Firefighters were called to the four-story apartment complex just before midnight Wednesday and found people on upper floors who needed help, Montgomery County Fire Chief Scott Goldstein said at a briefing.
“People were dropping children and jumping out of other windows,” Goldstein said. “Everybody was getting out of the building as rapidly as possible.”
About 31 people and three firefighters were injured, with the injuries ranging from minor to serious, officials said.
Goldstein said natural gas furnaces and stoves are in each of the units. It took at least an hour and 45 minutes to put out the blaze and Washington Gas helped safely turn off gas, he said. About 90 people were displaced and a shelter was opened at a community center nearby. Residents of nearby buildings that were not affected by the fire were allowed to return to their homes after several hours.
Hours after the fire, smoke still was rising from the four-level garden style apartment building. Debris from the blast scattered nearly 200 feet, including what appeared to be an apartment door blown all the way across a two-lane road and parking lot. Brightly colored bras hung from a tree in front of the apartments, apparently from a dresser drawer launched in the explosion. Windows across the street were broken.
Firefighters were sifting through collapsed debris and a ladder truck remained extended to the building’s upper levels.
Some occupants and bystanders reported an explosion, spokesman Capt. Oscar Garcia.

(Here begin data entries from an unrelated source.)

(* ===== verification/BootImage.v ===== *)
(** Model of the boot image tools: mkbootimg (src/dtbhtool/mkbootimg.c) writes an
    Android boot image with a device-tree section and a signature, unpackbootimg
    (src/dtbhtool/unpackbootimg.c) takes it apart; the header is that of
    src/dtbhtool/bootimg.h.

    Files are lists of bytes ([Z] in 0..255).  The model starts after the command
    line has been parsed: [mk_options] are the variables of main; the option loops and
    the files the tools leave behind are in ImageTools.  SHA-1 and the DTBH block
    builder are parameters.  [MkUndefined] is a read outside the signature buffer or
    undefined behaviour of the builder.  unpackbootimg reads its input as a stream of remaining
    bytes; a read that comes up short leaves uninitialised memory in the buffer
    ([UnpackShort]).  Every output is recorded with the stream it is written to
    and whether that stream is still open. *)
From S2P Require Import Prelude Texts Sysfs Bytes.

(** ** Data *)

Definition BOOT_MAGIC : list Z := [65; 78; 68; 82; 79; 73; 68; 33].
Definition BOOT_MAGIC_SIZE : nat := 8.
Definition BOOT_NAME_SIZE : nat := 16.
Definition BOOT_ARGS_SIZE : nat := 512.
Definition SHA_DIGEST_LENGTH : nat := 20.

Record boot_img_hdr := {
  kernel_size : Z;
  kernel_addr : Z;
  ramdisk_size : Z;
  ramdisk_addr : Z;
  second_size : Z;
  second_addr : Z;
  tags_addr : Z;
  page_size : Z;
  dt_size : Z;
  unused : Z;
  name : list Z;
  hdr_cmdline : list Z;
  id : list Z
}.

Definition pad_to (n : nat) (l : list Z) : list Z := l ++ replicate (n - length l) 0.

(** The bytes of a header with [magic] in place. *)
Definition hdr_bytes (h : boot_img_hdr) : list Z :=
  BOOT_MAGIC ++ le32 (kernel_size h) ++ le32 (kernel_addr h) ++ le32 (ramdisk_size h) ++
  le32 (ramdisk_addr h) ++ le32 (second_size h) ++ le32 (second_addr h) ++ le32 (tags_addr h) ++
  le32 (page_size h) ++ le32 (dt_size h) ++ le32 (unused h) ++
  pad_to BOOT_NAME_SIZE (name h) ++ pad_to BOOT_ARGS_SIZE (hdr_cmdline h) ++ pad_to 32 (id h).

Definition sizeof_hdr : Z := 608.

(** ** mkbootimg *)

(** A file of the host system: [load_file] keeps its size in an [int]. *)
Definition load_file (content : option (list Z)) : option (list Z) :=
  match content with
  | None => None
  | Some data =>
      let sz := i32 (Z.of_nat (length data)) in
      if sz <? 0 then None else Some (take (Z.to_nat sz) data)
  end.

(** The variables of main after the option loop; the files are given by name. *)
Record mk_options := {
  o_kernel : option string;
  o_ramdisk : option string;
  o_second : option string;
  o_cmdline : list Z;
  o_output : option string;
  o_board : list Z;
  o_dt_dir : option string;
  o_dt : option string;
  o_signature : option string;
  o_pagesize : Z;
  o_base : Z;
  o_kernel_offset : Z;
  o_ramdisk_offset : Z;
  o_second_offset : Z;
  o_tags_offset : Z
}.

Definition supported_pagesize (p : Z) : bool :=
  bool_decide (p ∈ [2048; 4096; 8192; 16384; 32768; 65536; 131072]).

Inductive mk_result :=
  | MkUsage
  | MkError                  (* an error message and exit status 1 *)
  | MkUndefined              (* undefined behaviour *)
  | MkImage (bytes : list Z).

Definition write_padding (pagesize itemsize : Z) : list Z :=
  let pagemask := pagesize - 1 in
  if Z.land itemsize pagemask =? 0 then []
  else replicate (Z.to_nat (pagesize - Z.land itemsize pagemask)) 0.

(** Loading a section: a value, an error, or undefined behaviour on the way. *)
Inductive loaded (A : Type) :=
  | LoadCrash
  | LoadFailed
  | Loaded (a : A).
#[global] Arguments LoadCrash {A}.
#[global] Arguments LoadFailed {A}.
#[global] Arguments Loaded {A} a.

Definition load_result {A} (o : option A) : loaded A :=
  match o with Some a => Loaded a | None => LoadFailed end.

Section mk.
Context (files : string -> option (list Z)).
Context (load_dtbh_block : string -> Z -> loaded (list Z)).
Context (SHA1 : list Z -> list Z).

Definition size_of (data : option (list Z)) : Z := Z.of_nat (length (default [] data)).

(** What is hashed into the header. *)
Definition sha_input (kernel ramdisk second : list Z) (dt : option (list Z)) : list Z :=
  kernel ++ le32 (Z.of_nat (length kernel)) ++ ramdisk ++ le32 (Z.of_nat (length ramdisk)) ++
  second ++ le32 (Z.of_nat (length second)) ++
  match dt with Some d => d ++ le32 (Z.of_nat (length d)) | None => [] end.

Definition mk_header (o : mk_options) (kernel ramdisk : list Z) (second dt : option (list Z)) :
    boot_img_hdr := {|
  kernel_size := Z.of_nat (length kernel);
  kernel_addr := u32 (o_base o + o_kernel_offset o);
  ramdisk_size := Z.of_nat (length ramdisk);
  ramdisk_addr := u32 (o_base o + o_ramdisk_offset o);
  second_size := size_of second;
  second_addr := u32 (o_base o + o_second_offset o);
  tags_addr := u32 (o_base o + o_tags_offset o);
  page_size := o_pagesize o;
  dt_size := size_of dt;
  unused := 0;
  name := o_board o;
  hdr_cmdline := o_cmdline o;
  id := take SHA_DIGEST_LENGTH (SHA1 (sha_input kernel ramdisk (default [] second) dt))
|}.

(** The writes, in order.  The padding after the second stage is computed from
    [hdr.ramdisk_size]. *)
Definition image_bytes (h : boot_img_hdr) (kernel ramdisk : list Z)
    (second dt signature : option (list Z)) : list Z :=
  let p := page_size h in
  hdr_bytes h ++ write_padding p sizeof_hdr ++
  kernel ++ write_padding p (kernel_size h) ++
  ramdisk ++ write_padding p (ramdisk_size h) ++
  match second with Some s => s ++ write_padding p (ramdisk_size h) | None => [] end ++
  match dt with Some d => d ++ write_padding p (dt_size h) | None => [] end ++
  match signature with Some s => take 256 s | None => [] end.

(** A file that may be absent from the command line: [None] on a load error. *)
Definition load_optional (fn : option string) : option (option (list Z)) :=
  match fn with
  | None => Some None
  | Some f => match load_file (files f) with Some d => Some (Some d) | None => None end
  end.

Definition load_dt (o : mk_options) : loaded (option (list Z)) :=
  match o_dt_dir o with
  | Some dir =>
      match load_dtbh_block dir (o_pagesize o) with
      | Loaded d => Loaded (Some d)
      | LoadFailed => LoadFailed
      | LoadCrash => LoadCrash
      end
  | None => load_result (load_optional (o_dt o))
  end.

Definition is_given {A} (o : option A) : bool := match o with Some _ => true | None => false end.

Definition mkbootimg (o : mk_options) : mk_result :=
  match o_output o, o_kernel o, o_ramdisk o with
  | Some _, Some kernel_fn, Some ramdisk_fn =>
      if is_given (o_dt_dir o) && is_given (o_dt o) then MkUsage
      else if (BOOT_NAME_SIZE <=? length (o_board o))%nat then MkUsage
      else if (BOOT_ARGS_SIZE - 1 <? length (o_cmdline o))%nat then MkError
      else
        let ramdisk :=
          if (ramdisk_fn =? "NONE")%string then Some [] else load_file (files ramdisk_fn) in
        match load_file (files kernel_fn), ramdisk, load_optional (o_second o) with
        | Some kernel, Some ramdisk, Some second =>
            match load_dt o, load_optional (o_signature o) with
            | LoadCrash, _ => MkUndefined
            | Loaded dt, Some signature =>
                if match signature with Some s => (length s <? 256)%nat | None => false end
                then MkUndefined
                else MkImage (image_bytes (mk_header o kernel ramdisk second dt) kernel ramdisk
                                second dt signature)
            | _, _ => MkError
            end
        | _, _, _ => MkError
        end
  | _, _, _ => MkUsage
  end.

End mk.

(** ** unpackbootimg *)

Record unpacked := {
  u_cmdline : list Z;
  u_base : Z;
  u_ramdisk_offset : Z;
  u_second_offset : Z;
  u_tags_offset : Z;
  u_pagesize : Z;
  u_kernel : list Z;
  u_ramdisk : list Z;
  u_second : list Z;
  u_dt : list Z;
  u_signature : list Z;
  (* fwrite calls: file behind the stream, whether it is still open, data *)
  u_writes : list (string * bool * list Z)
}.

Inductive unpack_result :=
  | UnpackNoMagic
  | UnpackShort
  | Unpacked (u : unpacked).

(** One [fread] of an item of [n] bytes. *)
Definition fread (n : Z) (f : list Z) : option (list Z * list Z) :=
  if Z.of_nat (length f) <? n then None else Some (take (Z.to_nat n) f, drop (Z.to_nat n) f).

Definition read_padding (itemsize pagesize : Z) (f : list Z) : list Z :=
  let pagemask := pagesize - 1 in
  if Z.land itemsize pagemask =? 0 then f
  else drop (Z.to_nat (pagesize - Z.land itemsize pagemask)) f.

(** The search for the magic at offsets [i .. 512]; [tmp] keeps what earlier
    reads left where the current one is short. *)
Fixpoint find_magic (fuel : nat) (i : nat) (tmp file : list Z) : option nat :=
  match fuel with
  | O => None
  | S fuel =>
      let d := take BOOT_MAGIC_SIZE (drop i file) in
      let tmp := d ++ drop (length d) tmp in
      if bool_decide (take BOOT_MAGIC_SIZE tmp = BOOT_MAGIC) then Some i else find_magic fuel (S i) tmp file
  end.

Definition field (off : nat) (h : list Z) : Z := of_le32 (take 4 (drop off h)).

(** The string at the start of a buffer. *)
Fixpoint until_nul (l : list Z) : list Z :=
  match l with
  | [] => []
  | c :: l => if c =? 0 then [] else c :: until_nul l
  end.

Definition hdr_of_bytes (b : list Z) : boot_img_hdr := {|
  kernel_size := field 8 b; kernel_addr := field 12 b; ramdisk_size := field 16 b;
  ramdisk_addr := field 20 b; second_size := field 24 b; second_addr := field 28 b;
  tags_addr := field 32 b; page_size := field 36 b; dt_size := field 40 b; unused := field 44 b;
  name := take BOOT_NAME_SIZE (drop 48 b); hdr_cmdline := take BOOT_ARGS_SIZE (drop 64 b);
  id := drop 576 b
|}.

(** [-ramdisk.lz4] for the lz4 magic; [None] when the test reads past the buffer. *)
Definition ramdisk_suffix (r : list Z) : option string :=
  match r with
  | [] => None
  | a :: r =>
      if a =? 2 then
        match r with
        | [] => None
        | b :: _ => Some (if b =? 0x21 then "-ramdisk.lz4" else "-ramdisk.gz")
        end
      else Some "-ramdisk.gz"
  end.

(** [pagesize_opt] is 0 unless -p was given. *)
Definition unpackbootimg (pagesize_opt : Z) (junk file : list Z) : unpack_result :=
  match find_magic 513 0 junk file with
  | None => UnpackNoMagic
  | Some i =>
      let result :=
        '(hb, f) ← fread sizeof_hdr (drop i file);
        let h := hdr_of_bytes hb in
        let pagesize := if pagesize_opt =? 0 then i32 (page_size h) else pagesize_opt in
        let f := read_padding sizeof_hdr pagesize f in
        '(kernel, f) ← fread (kernel_size h) f;
        let f := read_padding (kernel_size h) pagesize f in
        '(ramdisk, f) ← fread (ramdisk_size h) f;
        suffix ← ramdisk_suffix ramdisk;
        let f := read_padding (ramdisk_size h) pagesize f in
        '(second, f) ← fread (second_size h) f;
        let f := read_padding (second_size h) pagesize f in
        '(dt, f) ← fread (dt_size h) f;
        let f := read_padding (dt_size h) pagesize f in
        '(sig, f) ← fread 256 f;
        Some {|
          u_cmdline := until_nul (hdr_cmdline h);
          u_base := u32 (kernel_addr h - 0x8000);
          u_ramdisk_offset := u32 (ramdisk_addr h - kernel_addr h + 0x8000);
          u_second_offset := u32 (second_addr h - kernel_addr h + 0x8000);
          u_tags_offset := u32 (tags_addr h - kernel_addr h + 0x8000);
          u_pagesize := page_size h;
          u_kernel := kernel; u_ramdisk := ramdisk; u_second := second; u_dt := dt;
          u_signature := sig;
          u_writes := [("-zImage", true, kernel); (suffix, true, ramdisk);
                       (suffix, false, second); (suffix, false, dt); (suffix, false, sig)]
        |} in
      match result with Some u => Unpacked u | None => UnpackShort end
  end.

(** ** Lemmas *)

Lemma pad_to_length n l : (length l <= n)%nat -> length (pad_to n l) = n.
Proof. intros. unfold pad_to. rewrite length_app, length_replicate. lia. Qed.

Keni Flores said she was in an adjacent building when she heard an explosion and saw the flames.
“I just see fire everywhere,” she said. “I was thinking nobody can survive in that fire.”
Karina Hauffen was also in a nearby building at the time.
“It was a big boom, the building shook and everybody ran out,” she said.
Resident Willie Morales told The Washington Post he was walking across the road where the complex is located when he heard an explosion and collapsed to the ground.
“It was one big boom, like nothing I’d ever heard,” Morales said. Then he saw flames coming from the building and banged on windows to tell people to get out.
Searchers will deploy resources such as robots as they search the more unstable areas, Garcia said.
A canine team searching the rubble of the apartment complex had a “hit” in one location, which could indicate someone is trapped there, Goldstein said.
County officials are investigating along with the Bureau of Alcohol, Tobacco, Firearms and Explosives, Garcia said.